Task> Copy out the entries below exactly as they stand, but only from the line containing "Source: pkg/scheduler/plugins/nodeorder/nodeorder.go." through the line containing "Definition float64 : Type := spec_float.".

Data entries
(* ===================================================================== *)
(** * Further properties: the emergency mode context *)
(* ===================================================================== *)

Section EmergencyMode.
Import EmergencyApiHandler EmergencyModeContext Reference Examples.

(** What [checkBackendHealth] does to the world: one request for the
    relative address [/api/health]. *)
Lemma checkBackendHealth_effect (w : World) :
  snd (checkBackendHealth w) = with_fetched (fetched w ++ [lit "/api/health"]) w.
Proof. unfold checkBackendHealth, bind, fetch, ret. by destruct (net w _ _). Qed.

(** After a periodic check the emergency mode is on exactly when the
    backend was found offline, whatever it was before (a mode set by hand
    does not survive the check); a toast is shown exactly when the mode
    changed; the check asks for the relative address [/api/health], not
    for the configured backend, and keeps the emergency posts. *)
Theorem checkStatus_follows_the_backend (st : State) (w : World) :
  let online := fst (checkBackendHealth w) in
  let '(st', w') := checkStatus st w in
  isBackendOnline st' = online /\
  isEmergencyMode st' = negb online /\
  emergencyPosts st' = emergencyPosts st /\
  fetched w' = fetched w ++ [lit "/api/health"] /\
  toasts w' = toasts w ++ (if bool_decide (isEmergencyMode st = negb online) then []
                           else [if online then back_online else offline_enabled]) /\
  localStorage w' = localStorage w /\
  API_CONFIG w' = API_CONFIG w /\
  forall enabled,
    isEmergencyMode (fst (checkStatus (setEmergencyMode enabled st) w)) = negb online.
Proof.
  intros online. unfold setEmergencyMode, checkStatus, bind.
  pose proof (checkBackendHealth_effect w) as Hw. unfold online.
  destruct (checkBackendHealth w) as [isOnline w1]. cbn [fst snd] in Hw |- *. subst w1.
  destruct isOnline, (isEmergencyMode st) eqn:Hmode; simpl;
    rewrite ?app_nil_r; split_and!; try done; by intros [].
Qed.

==

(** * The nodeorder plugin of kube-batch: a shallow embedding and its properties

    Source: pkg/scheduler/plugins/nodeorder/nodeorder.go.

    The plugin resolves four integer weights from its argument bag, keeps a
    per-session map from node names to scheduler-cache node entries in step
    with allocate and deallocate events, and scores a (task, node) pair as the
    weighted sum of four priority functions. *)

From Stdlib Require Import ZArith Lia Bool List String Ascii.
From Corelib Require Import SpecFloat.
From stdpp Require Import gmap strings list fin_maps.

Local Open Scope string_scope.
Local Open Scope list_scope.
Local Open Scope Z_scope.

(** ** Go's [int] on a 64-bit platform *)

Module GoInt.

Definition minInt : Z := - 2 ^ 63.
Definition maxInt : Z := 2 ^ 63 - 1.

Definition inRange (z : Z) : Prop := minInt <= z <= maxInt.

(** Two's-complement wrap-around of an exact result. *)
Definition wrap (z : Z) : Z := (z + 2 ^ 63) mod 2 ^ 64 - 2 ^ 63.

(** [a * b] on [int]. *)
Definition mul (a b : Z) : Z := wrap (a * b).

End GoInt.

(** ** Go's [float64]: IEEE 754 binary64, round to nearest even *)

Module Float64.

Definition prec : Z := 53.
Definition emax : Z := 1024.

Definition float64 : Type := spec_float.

...

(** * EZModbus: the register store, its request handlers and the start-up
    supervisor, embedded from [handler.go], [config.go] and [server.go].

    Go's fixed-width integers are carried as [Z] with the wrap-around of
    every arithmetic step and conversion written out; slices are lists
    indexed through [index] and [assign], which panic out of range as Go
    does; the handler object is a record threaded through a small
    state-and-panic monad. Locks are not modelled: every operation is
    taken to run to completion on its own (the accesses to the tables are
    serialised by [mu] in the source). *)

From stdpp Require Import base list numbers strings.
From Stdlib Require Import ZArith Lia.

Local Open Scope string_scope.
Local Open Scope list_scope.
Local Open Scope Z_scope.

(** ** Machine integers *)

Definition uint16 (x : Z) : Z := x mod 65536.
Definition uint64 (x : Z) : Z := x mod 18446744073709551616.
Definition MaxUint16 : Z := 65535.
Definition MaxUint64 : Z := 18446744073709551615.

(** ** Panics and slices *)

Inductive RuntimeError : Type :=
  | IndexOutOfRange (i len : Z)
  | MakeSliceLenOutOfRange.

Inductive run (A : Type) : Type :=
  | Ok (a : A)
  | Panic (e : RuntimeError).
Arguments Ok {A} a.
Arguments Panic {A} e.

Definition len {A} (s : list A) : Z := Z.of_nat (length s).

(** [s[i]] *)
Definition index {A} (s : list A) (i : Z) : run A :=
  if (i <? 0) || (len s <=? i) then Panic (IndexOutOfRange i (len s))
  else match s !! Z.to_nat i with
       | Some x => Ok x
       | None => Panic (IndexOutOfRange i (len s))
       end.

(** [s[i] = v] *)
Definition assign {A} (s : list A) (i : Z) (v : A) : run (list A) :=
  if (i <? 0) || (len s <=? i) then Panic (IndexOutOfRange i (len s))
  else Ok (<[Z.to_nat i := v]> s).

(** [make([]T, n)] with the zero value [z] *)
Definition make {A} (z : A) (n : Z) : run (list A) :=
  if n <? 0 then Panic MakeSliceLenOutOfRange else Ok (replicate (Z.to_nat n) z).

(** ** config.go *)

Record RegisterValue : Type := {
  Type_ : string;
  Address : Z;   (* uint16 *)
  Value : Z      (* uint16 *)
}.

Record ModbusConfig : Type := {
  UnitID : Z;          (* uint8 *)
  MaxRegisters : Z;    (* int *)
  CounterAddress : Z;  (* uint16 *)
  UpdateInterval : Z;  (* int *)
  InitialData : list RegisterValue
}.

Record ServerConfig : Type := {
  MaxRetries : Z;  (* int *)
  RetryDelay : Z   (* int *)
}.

Output for this task>
    Source: pkg/scheduler/plugins/nodeorder/nodeorder.go.

    The plugin resolves four integer weights from its argument bag, keeps a
    per-session map from node names to scheduler-cache node entries in step
    with allocate and deallocate events, and scores a (task, node) pair as the
    weighted sum of four priority functions. *)

From Stdlib Require Import ZArith Lia Bool List String Ascii.
From Corelib Require Import SpecFloat.
From stdpp Require Import gmap strings list fin_maps.

Local Open Scope string_scope.
Local Open Scope list_scope.
Local Open Scope Z_scope.

(** ** Go's [int] on a 64-bit platform *)

Module GoInt.

Definition minInt : Z := - 2 ^ 63.
Definition maxInt : Z := 2 ^ 63 - 1.

Definition inRange (z : Z) : Prop := minInt <= z <= maxInt.

(** Two's-complement wrap-around of an exact result. *)
Definition wrap (z : Z) : Z := (z + 2 ^ 63) mod 2 ^ 64 - 2 ^ 63.

(** [a * b] on [int]. *)
Definition mul (a b : Z) : Z := wrap (a * b).

End GoInt.

(** ** Go's [float64]: IEEE 754 binary64, round to nearest even *)

Module Float64.

Definition prec : Z := 53.
Definition emax : Z := 1024.

Definition float64 : Type := spec_float.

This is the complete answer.